Top of Recorded information

Lemma run_config_Raise args s e :
  run_config args s = Raise e →
  (e = ValueError no_params_msg ∧
   path_exists (world s) (own_params args) = false ∧
   path_exists (world s) (parent_params args) = false ∧
   args_config args = ∅) ∨
  ∃ name, e = LibraryError name.
Proof.
  rewrite run_config_eq. simpl.
  destruct (path_exists _ (own_params args)).
  { destruct (pickle_load _ _); [destruct (merge_dicts _ _)|]; intros; simplify_eq; eauto. }
  destruct (path_exists _ (parent_params args)).
  { destruct (pickle_load _ _); [destruct (merge_dicts _ _)|]; intros; simplify_eq; eauto. }
  case_bool_decide.
  - intros; simplify_eq. left. done.
  - destruct (merge_dicts _ _); intros; simplify_eq; eauto.
Qed.

Lemma run_env_Ok args config s env s' :
  run_env args config s = Ok (env, s') →
  s' = s ∧
  env = (if truthy (args_env args) then args_env args else dict_get config "env") ∧
  (truthy (args_env args) = false → truthy (dict_get config "env") = true).
Proof.
  unfold run_env. destruct (truthy (args_env args)); simpl.
  - intros [-> ->]%ret_Ok. done.
  - destruct (truthy (dict_get config "env")); simpl; [|done].
    intros (? & ? & [_ <-]%ret_Ok & [-> ->]%ret_Ok)%bind_Ok. done.
Qed.

Lemma run_env_Raise args config s e :
  run_env args config s = Raise e ↔
  e = ParserError env_required_msg ∧
  truthy (args_env args) = false ∧ truthy (dict_get config "env") = false.
Proof.
  unfold run_env. destruct (truthy (args_env args)); simpl.
  - split; [done|]. by intros (_ & ? & _).
  - destruct (truthy (dict_get config "env")); simpl.
    + split; [|by intros (_ & _ & ?)].
      intros [H|(? & ? & [_ <-]%ret_Ok & H)]%bind_Raise; done.
    + split.
      * intros [H|(? & ? & H & _)]%bind_Raise; [|done].
        unfold raise in H. by simplify_eq.
      * intros (-> & _). done.
Qed.


(** *** The exceptions of [rollout] *)

Ltac destruct_scrutinee x :=
  lazymatch x with
  | match ?y with _ => _ end => destruct_scrutinee y
  | _ => destruct x
  end.

Ltac raise_inv1 :=
  match goal with
  | H : (_ ≫= _) _ = Raise _ |- _ =>
      apply bind_Raise in H as [H|(? & ? & _ & H)]; cbv beta in H
  | H : lift _ _ = Raise _ |- _ => apply lift_Raise in H
  | H : call _ _ _ = Raise _ |- _ => by apply call_not_Raise in H
  | H : call_ _ _ _ = Raise _ |- _ => by apply call__not_Raise in H
  | H : emit _ _ = Raise _ |- _ => discriminate H
  | H : mret _ _ = Raise _ |- _ => discriminate H
  | H : raise _ _ = Raise _ |- _ => injection H as <-
  | H : Raise _ = Raise _ |- _ => injection H as <-
  | H : Ok _ = Raise _ |- _ => discriminate H
  | H : subscript _ _ = Raise _ |- _ =>
      unfold subscript in H
  | H : (match ?x with _ => _ end) _ = Raise _ |- _ => destruct_scrutinee x
  | H : match ?x with _ => _ end = Raise _ |- _ => destruct_scrutinee x
  | H : (_ ≫= _) = Raise _ |- _ =>
      unfold mbind, result_bind in H
  end.
Ltac raise_inv := repeat raise_inv1; try done.

Lemma agent_action_Raise agent cx agent_id a_state acc s e :
  agent_action agent cx agent_id a_state acc s = Raise e → script_exn e.
Proof.
  unfold agent_action, visit_agent, state_init_get, state_init_set, subscript. intros H.
  destruct acc as [[mc si] ad]. raise_inv.
Qed.

Lemma for_agents_Raise agent cx items acc s e :
  for_agents agent cx items acc s = Raise e → script_exn e.
Proof.
  revert acc s. induction items as [|[agent_id a_state] items IH]; intros acc s H;
    simpl in H; [done|].
  apply bind_Raise in H as [H|(? & ? & _ & H)]; [by eapply agent_action_Raise|eauto].
Qed.

Lemma choose_action_Raise agent cx l s e :
  choose_action agent cx l s = Raise e → script_exn e.
Proof.
  unfold choose_action. intros H. destruct (multiagent cx).
  - destruct (l_state l); try by (unfold raise in H; simplify_eq).
    apply bind_Raise in H as [H|(? & ? & _ & H)]; [by eapply for_agents_Raise|].
    raise_inv.
  - raise_inv.
Qed.

Lemma account_Raise cx l reward done stat e :
  account cx l reward done stat = Raise e → script_exn e.
Proof. unfold account, subscript. intros H. raise_inv. Qed.

Lemma loop_body_Raise agent cx out no_render l s e :
  loop_body agent cx out no_render l s = Raise e → script_exn e.
Proof.
  unfold loop_body. intros H.
  apply bind_Raise in H as [H|(? & ? & _ & H)]; [by eapply choose_action_Raise|].
  cbv beta in H. raise_inv. by eapply account_Raise.
Qed.

Lemma while_loop_Raised fuel agent cx num_steps out no_render l s e :
  while_loop fuel agent cx num_steps out no_render l s = Raised e → script_exn e.
Proof.
  revert l s. induction fuel as [|fuel IH]; intros l s H; simpl in H;
    destruct (loop_cond num_steps l); try done.
  destruct (loop_body agent cx out no_render l s) as [[l1 s1]|e'] eqn:Hb; [eauto|].
  simplify_eq. by eapply loop_body_Raise.
Qed.

Lemma rollout_Raised fuel agent env_name num_steps out no_render s e :
  rollout fuel agent env_name num_steps out no_render s = Raised e → script_exn e.
Proof.
  unfold rollout. intros H.
  match type of H with
  | match ?x with _ => _ end = _ => destruct x as [[[cx l0] s1]|e'] eqn:Hpre
  end.
  - destruct (while_loop _ _ _ _ _ _ _ _) as [[l2 s2]|e'|] eqn:Hloop; try done.
    + destruct (rollout_end cx out l2 s2) as [[[] s3]|e'] eqn:Hend; [done|].
      simplify_eq. unfold rollout_end in Hend. raise_inv.
    + simplify_eq. by eapply while_loop_Raised.
  - simplify_eq. unfold rollout_setup, rollout_init in Hpre. raise_inv.
Qed.


(** *** [run] up to the call of [rollout] *)

Lemma agent_inits_app (evs1 evs2 : list event) :
  agent_inits (evs1 ++ evs2) = agent_inits evs1 ++ agent_inits evs2.
Proof. apply omap_app. Qed.
(** * Disaster-response ETL pipeline: [data/process_data.py]

    A shallow embedding of the four functions of [process_data.py]
    ([load_data], [clean_data], [save_data], [main]) together with the part
    of Python and pandas they call, followed by the properties of the
    pipeline that the specification states.

    Conventions.
    - A Python [str] is modelled as the [string] of its UTF-8 encoding.
    - A pandas column is either an object column holding strings or missing
      values ([None]/[NaN], both [None] here) or an [int64] column.
      Floating-point columns are outside the model.
    - A raised exception is a value [Raise e]; the code never catches one.
    - [clean_data] mutates the table it is given ([inplace=True]), so it is
      a computation over the caller's table object. *)

From Stdlib Require Import String Ascii NArith ZArith Bool Arith Lia List.
Import ListNotations.
Open Scope string_scope.
Open Scope list_scope.

Set Implicit Arguments.

(* ================================================================= *)
(** ** Python builtins *)

Module Py.

Inductive exn : Type :=
| AttributeError
| IndexError
| KeyError
| ValueError
| TypeError
| OverflowError
| MergeError
| FileNotFoundError
| OperationalError.

Inductive result (A : Type) : Type :=
| Ok (a : A)
| Raise (e : exn).

Arguments Ok {A} a.
Arguments Raise {A} e.

Definition bind {A B} (c : result A) (k : A -> result B) : result B :=
  match c with
  | Ok a => k a
  | Raise e => Raise e
  end.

Bottom of Recorded information

* _Activity_
Would you write out the full set of records above without alteration?

* _Response to the exercise_
Lemma run_config_Raise args s e :
  run_config args s = Raise e →
  (e = ValueError no_params_msg ∧
   path_exists (world s) (own_params args) = false ∧
   path_exists (world s) (parent_params args) = false ∧
   args_config args = ∅) ∨
  ∃ name, e = LibraryError name.
Proof.
  rewrite run_config_eq. simpl.
  destruct (path_exists _ (own_params args)).
  { destruct (pickle_load _ _); [destruct (merge_dicts _ _)|]; intros; simplify_eq; eauto. }
  destruct (path_exists _ (parent_params args)).
  { destruct (pickle_load _ _); [destruct (merge_dicts _ _)|]; intros; simplify_eq; eauto. }
  case_bool_decide.
  - intros; simplify_eq. left. done.
  - destruct (merge_dicts _ _); intros; simplify_eq; eauto.
Qed.

Lemma run_env_Ok args config s env s' :
  run_env args config s = Ok (env, s') →
  s' = s ∧
  env = (if truthy (args_env args) then args_env args else dict_get config "env") ∧
  (truthy (args_env args) = false → truthy (dict_get config "env") = true).
Proof.
  unfold run_env. destruct (truthy (args_env args)); simpl.
  - intros [-> ->]%ret_Ok. done.
  - destruct (truthy (dict_get config "env")); simpl; [|done].
    intros (? & ? & [_ <-]%ret_Ok & [-> ->]%ret_Ok)%bind_Ok. done.
Qed.

Lemma run_env_Raise args config s e :
  run_env args config s = Raise e ↔
  e = ParserError env_required_msg ∧
  truthy (args_env args) = false ∧ truthy (dict_get config "env") = false.
Proof.
  unfold run_env. destruct (truthy (args_env args)); simpl.
  - split; [done|]. by intros (_ & ? & _).
  - destruct (truthy (dict_get config "env")); simpl.
    + split; [|by intros (_ & _ & ?)].
      intros [H|(? & ? & [_ <-]%ret_Ok & H)]%bind_Raise; done.
    + split.
      * intros [H|(? & ? & H & _)]%bind_Raise; [|done].
        unfold raise in H. by simplify_eq.
      * intros (-> & _). done.
Qed.


(** *** The exceptions of [rollout] *)

Ltac destruct_scrutinee x :=
  lazymatch x with
  | match ?y with _ => _ end => destruct_scrutinee y
  | _ => destruct x
  end.

Ltac raise_inv1 :=
  match goal with
  | H : (_ ≫= _) _ = Raise _ |- _ =>
      apply bind_Raise in H as [H|(? & ? & _ & H)]; cbv beta in H
  | H : lift _ _ = Raise _ |- _ => apply lift_Raise in H
  | H : call _ _ _ = Raise _ |- _ => by apply call_not_Raise in H
  | H : call_ _ _ _ = Raise _ |- _ => by apply call__not_Raise in H
  | H : emit _ _ = Raise _ |- _ => discriminate H
  | H : mret _ _ = Raise _ |- _ => discriminate H
  | H : raise _ _ = Raise _ |- _ => injection H as <-
  | H : Raise _ = Raise _ |- _ => injection H as <-
  | H : Ok _ = Raise _ |- _ => discriminate H
  | H : subscript _ _ = Raise _ |- _ =>
      unfold subscript in H
  | H : (match ?x with _ => _ end) _ = Raise _ |- _ => destruct_scrutinee x
  | H : match ?x with _ => _ end = Raise _ |- _ => destruct_scrutinee x
  | H : (_ ≫= _) = Raise _ |- _ =>
      unfold mbind, result_bind in H
  end.
Ltac raise_inv := repeat raise_inv1; try done.

Lemma agent_action_Raise agent cx agent_id a_state acc s e :
  agent_action agent cx agent_id a_state acc s = Raise e → script_exn e.
Proof.
  unfold agent_action, visit_agent, state_init_get, state_init_set, subscript. intros H.
  destruct acc as [[mc si] ad]. raise_inv.
Qed.

Lemma for_agents_Raise agent cx items acc s e :
  for_agents agent cx items acc s = Raise e → script_exn e.
Proof.
  revert acc s. induction items as [|[agent_id a_state] items IH]; intros acc s H;
    simpl in H; [done|].
  apply bind_Raise in H as [H|(? & ? & _ & H)]; [by eapply agent_action_Raise|eauto].
Qed.

Lemma choose_action_Raise agent cx l s e :
  choose_action agent cx l s = Raise e → script_exn e.
Proof.
  unfold choose_action. intros H. destruct (multiagent cx).
  - destruct (l_state l); try by (unfold raise in H; simplify_eq).
    apply bind_Raise in H as [H|(? & ? & _ & H)]; [by eapply for_agents_Raise|].
    raise_inv.
  - raise_inv.
Qed.

Lemma account_Raise cx l reward done stat e :
  account cx l reward done stat = Raise e → script_exn e.
Proof. unfold account, subscript. intros H. raise_inv. Qed.

Lemma loop_body_Raise agent cx out no_render l s e :
  loop_body agent cx out no_render l s = Raise e → script_exn e.
Proof.
  unfold loop_body. intros H.
  apply bind_Raise in H as [H|(? & ? & _ & H)]; [by eapply choose_action_Raise|].
  cbv beta in H. raise_inv. by eapply account_Raise.
Qed.

Lemma while_loop_Raised fuel agent cx num_steps out no_render l s e :
  while_loop fuel agent cx num_steps out no_render l s = Raised e → script_exn e.
Proof.
  revert l s. induction fuel as [|fuel IH]; intros l s H; simpl in H;
    destruct (loop_cond num_steps l); try done.
  destruct (loop_body agent cx out no_render l s) as [[l1 s1]|e'] eqn:Hb; [eauto|].
  simplify_eq. by eapply loop_body_Raise.
Qed.

Lemma rollout_Raised fuel agent env_name num_steps out no_render s e :
  rollout fuel agent env_name num_steps out no_render s = Raised e → script_exn e.
Proof.
  unfold rollout. intros H.
  match type of H with
  | match ?x with _ => _ end = _ => destruct x as [[[cx l0] s1]|e'] eqn:Hpre
  end.
  - destruct (while_loop _ _ _ _ _ _ _ _) as [[l2 s2]|e'|] eqn:Hloop; try done.
    + destruct (rollout_end cx out l2 s2) as [[[] s3]|e'] eqn:Hend; [done|].
      simplify_eq. unfold rollout_end in Hend. raise_inv.
    + simplify_eq. by eapply while_loop_Raised.
  - simplify_eq. unfold rollout_setup, rollout_init in Hpre. raise_inv.
Qed.


(** *** [run] up to the call of [rollout] *)

Lemma agent_inits_app (evs1 evs2 : list event) :
  agent_inits (evs1 ++ evs2) = agent_inits evs1 ++ agent_inits evs2.
Proof. apply omap_app. Qed.
(** * Disaster-response ETL pipeline: [data/process_data.py]

    A shallow embedding of the four functions of [process_data.py]
    ([load_data], [clean_data], [save_data], [main]) together with the part
    of Python and pandas they call, followed by the properties of the
    pipeline that the specification states.

    Conventions.
    - A Python [str] is modelled as the [string] of its UTF-8 encoding.
    - A pandas column is either an object column holding strings or missing
      values ([None]/[NaN], both [None] here) or an [int64] column.
      Floating-point columns are outside the model.
    - A raised exception is a value [Raise e]; the code never catches one.
    - [clean_data] mutates the table it is given ([inplace=True]), so it is
      a computation over the caller's table object. *)

From Stdlib Require Import String Ascii NArith ZArith Bool Arith Lia List.
Import ListNotations.
Open Scope string_scope.
Open Scope list_scope.

Set Implicit Arguments.

(* ================================================================= *)
(** ** Python builtins *)

Module Py.

Inductive exn : Type :=
| AttributeError
| IndexError
| KeyError
| ValueError
| TypeError
| OverflowError
| MergeError
| FileNotFoundError
| OperationalError.

Inductive result (A : Type) : Type :=
| Ok (a : A)
| Raise (e : exn).

Arguments Ok {A} a.
Arguments Raise {A} e.

Definition bind {A B} (c : result A) (k : A -> result B) : result B :=
  match c with
  | Ok a => k a
  | Raise e => Raise e
  end.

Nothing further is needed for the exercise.